La philosophie de l’IA d’Aproove

Les équipes chargées de processus de revue réglementés posent souvent la mauvaise question sur l’utilisation de l’IA : quelle part de notre processus pouvons-nous automatiser ?

Le problème, c’est que le travail réglementé se définit en grande partie par ce qui ne doit jamais être délégué : la responsabilité, les preuves et le pouvoir décisionnel. La philosophie d’Aproove en matière d’IA repose sur un principe simple : les personnes restent responsables de chaque décision. Les questions à se poser en amont sont donc plutôt les suivantes :

  • Quelles autorisations faut-il accorder à l’IA ?
  • Quelles décisions doivent rester humaines ?
  • De quel contexte l’IA a-t-elle besoin pour être utile ?
  • Quels modèles d’IA sont les plus adaptés aux différentes tâches ?
  • Comment notre équipe documentera-t-elle le rôle de l’IA ?

Ces questions permettent de replacer les décisions défendables d’une équipe dans leur contexte et de déterminer si, plusieurs mois plus tard, elle sera capable d’expliquer précisément le rôle joué par l’IA.

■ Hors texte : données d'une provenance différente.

(** C1.  [search_patterns] reads only the files matched by its five
    extension patterns: no file named [Dockerfile] and no dotenv file is
    ever searched.  A tree whose multi-stage evidence is in its
    [Dockerfile] gets no hit and fails the container check, although the
    same text under a searched name passes it and although the ports
    summary does read the [Dockerfile]; a [.env] file that sets
    [REDIS_URL] is no evidence for the Redis check. *)
Theorem special_files_not_searched :
  check_docker_multistage (tree [file ["Dockerfile"] DOCKERFILE_TEXT])
  = Ok (MkCheck false [("has_build_stage", []); ("runtime_stage", [])])
  /\ check_docker_multistage (tree [file ["deploy.yml"] DOCKERFILE_TEXT])
     = Ok (MkCheck true [ ("has_build_stage", ["/srv/app/deploy.yml"]);
                          ("runtime_stage", ["/srv/app/deploy.yml"]) ])
  /\ get (summarize_ports (tree [file ["Dockerfile"] DOCKERFILE_TEXT]))
         "dockerfile" = Some ["3000"]
  /\ check_redis_required (tree [file [".env"] "REDIS_URL=redis://cache:6379"])
     = Ok (MkCheck false [ ("env_required", []); ("fail_on_end", []);
                           ("rediss_tls", []) ])
  /\ (forall root p,
         In p (searched root) -> ~ In (name p) ("Dockerfile" :: ENV_LIKE)).
Proof.
  split; [vm_compute; reflexivity|].
  split; [vm_compute; reflexivity|].
  split; [vm_compute; reflexivity|].
  split; [vm_compute; reflexivity|].
  intros root p Hin Hname. apply searched_name in Hin.
  unfold ENV_LIKE in Hname; simpl in Hname.
  repeat (destruct Hname as [Hname|Hname];
          [rewrite <- Hname in Hin; vm_compute in Hin; discriminate|]).
  exact Hname.
Qed.

(* ----------------------------------------------------------------- *)
(** *** Flags *)

Fixpoint has_bol (r : Re.regex) : bool :=
  match r with
  | Re.Bol => true
  | Re.Cat r1 r2 | Re.Alt r1 r2 => has_bol r1 || has_bol r2
  | Re.Rep _ _ _ r1 | Re.Grp _ r1 => has_bol r1
  | _ => false
  end.

(** The pattern compiles and has no [^] in it. *)
Definition unanchored (pat : string) : bool :=
  match Re.compile pat with
  | Some r => negb (has_bol r)
  | None => false
  end.

Fixpoint no_newline (t : string) : bool :=
  match t with
  | EmptyString => true
  | String a t' => negb (Ascii.eqb a Re.nl) && no_newline t'
  end.

Definition ENV_PORT : string := "^\s*PORT\s*=\s*([0-9]+)".

Definition ENV_NAMES : list string :=
  [".env"; ".env.production"; ".env.example"; ".env.sample"].

(** The loop of [summarize_ports] over the env files. *)
Definition env_step (acc : list string) (p : entry) : list string :=
  set_add_all
    (Re.finditer_group1 ENV_PORT (read_text_safe p) Re.MULTILINE) acc.

Definition env_ports (root : Path) : list string :=
  sorted (fold_left env_step (find_any root ENV_NAMES) []).

Lemma summarize_ports_env root :
  get (summarize_ports root) "env" = Some (env_ports root).
Proof. reflexivity. Qed.

Lemma bol_needs_line_start flags r st :
  Re.at_bol flags st = false ->
  Re.match_here flags (Re.Cat Re.Bol r) st = None.
Proof.
  intros H. unfold Re.match_here. cbn [Re.exec]. now rewrite H.
Qed.

(** Past the first character of a line without line break, an anchored
    pattern finds nothing. *)
Lemma not_line_start a t st_rest n cs :
  no_newline (String a t) = true ->
  Re.at_bol Re.MULTILINE (Re.MState st_rest (Some a) n cs) = false.
Proof.
  simpl. intros H. apply andb_true_iff in H. destruct H as [Ha _].
  apply negb_true_iff in Ha. unfold Re.at_bol; cbn [Re.prev]. now rewrite Ha.
Qed.

Lemma scan_mid_line r t a cs :
  no_newline (String a t) = true ->
  Re.scan Re.MULTILINE (Re.Cat Re.Bol r) t (Some a) cs = None.
Proof.
  revert a; induction t as [|b t IH]; intros a Hnl;
    rewrite scan_unfold, (bol_needs_line_start _ _ _ (not_line_start _ _ _ _ _ Hnl)).
  - reflexivity.
  - apply IH. simpl in Hnl. apply andb_true_iff in Hnl. tauto.
Qed.

Lemma exec_Cat flags r1 r2 k st :
  Re.exec flags (Re.Cat r1 r2) k st = Re.exec flags r1 (Re.exec flags r2 k) st.
Proof. reflexivity. Qed.

Lemma exec_Bol flags k st :
  Re.exec flags Re.Bol k st = if Re.at_bol flags st then k st else None.
Proof. reflexivity. Qed.

(** A greedy star over a set reads nothing when the next character is
    outside the set. *)
Lemma exec_star_skip flags neg items k a t p n cs :
  Re.cls_match flags neg items a = false ->
  Re.exec flags (Re.Rep true 0 None (Re.Cls neg items)) k
          (Re.MState (String a t) p n cs)
  = k (Re.MState (String a t) p n cs).
Proof.
  intros H.
  cbn [Re.exec Re.rep_required Re.rep_optional Re.rest String.length
       Re.exhausted Re.read Re.caps Re.nread].
  now rewrite H.
Qed.

Lemma exec_Chr_mismatch flags c k a t p n cs :
  Re.chr_match flags c a = false ->
  Re.exec flags (Re.Chr c) k (Re.MState (String a t) p n cs) = None.
Proof.
  intros H. cbn [Re.exec Re.read Re.rest]. now rewrite H.
Qed.

Definition ENV_PORT_BODY : Re.regex :=
  Eval vm_compute in
    match Re.compile ENV_PORT with
    | Some (Re.Cat Re.Bol r) => r
    | _ => Re.Eps
    end.

Lemma env_port_compiled :
  Re.compile ENV_PORT = Some (Re.Cat Re.Bol ENV_PORT_BODY).
Proof. vm_compute. reflexivity. Qed.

Dans cet article, nous définirons l’IA gouvernée dans les processus réglementés et présenterons la philosophie d’IA d’Aproove à travers cinq principes directeurs. Votre équipe pourra ainsi mieux mesurer la valeur de la centralisation de ces processus sur une plateforme unique, où chaque interaction avec l’IA est consignée.

En bref : IA insuffisamment gouvernée vs IA correctement gouvernée

Ce tableau résume les principales différences entre l’approche générique de l’IA adoptée par de nombreuses équipes et la philosophie d’Aproove en matière d’IA. Il permet de mieux comprendre l’incidence que peut avoir l’intégration de l’IA dans les processus réglementés.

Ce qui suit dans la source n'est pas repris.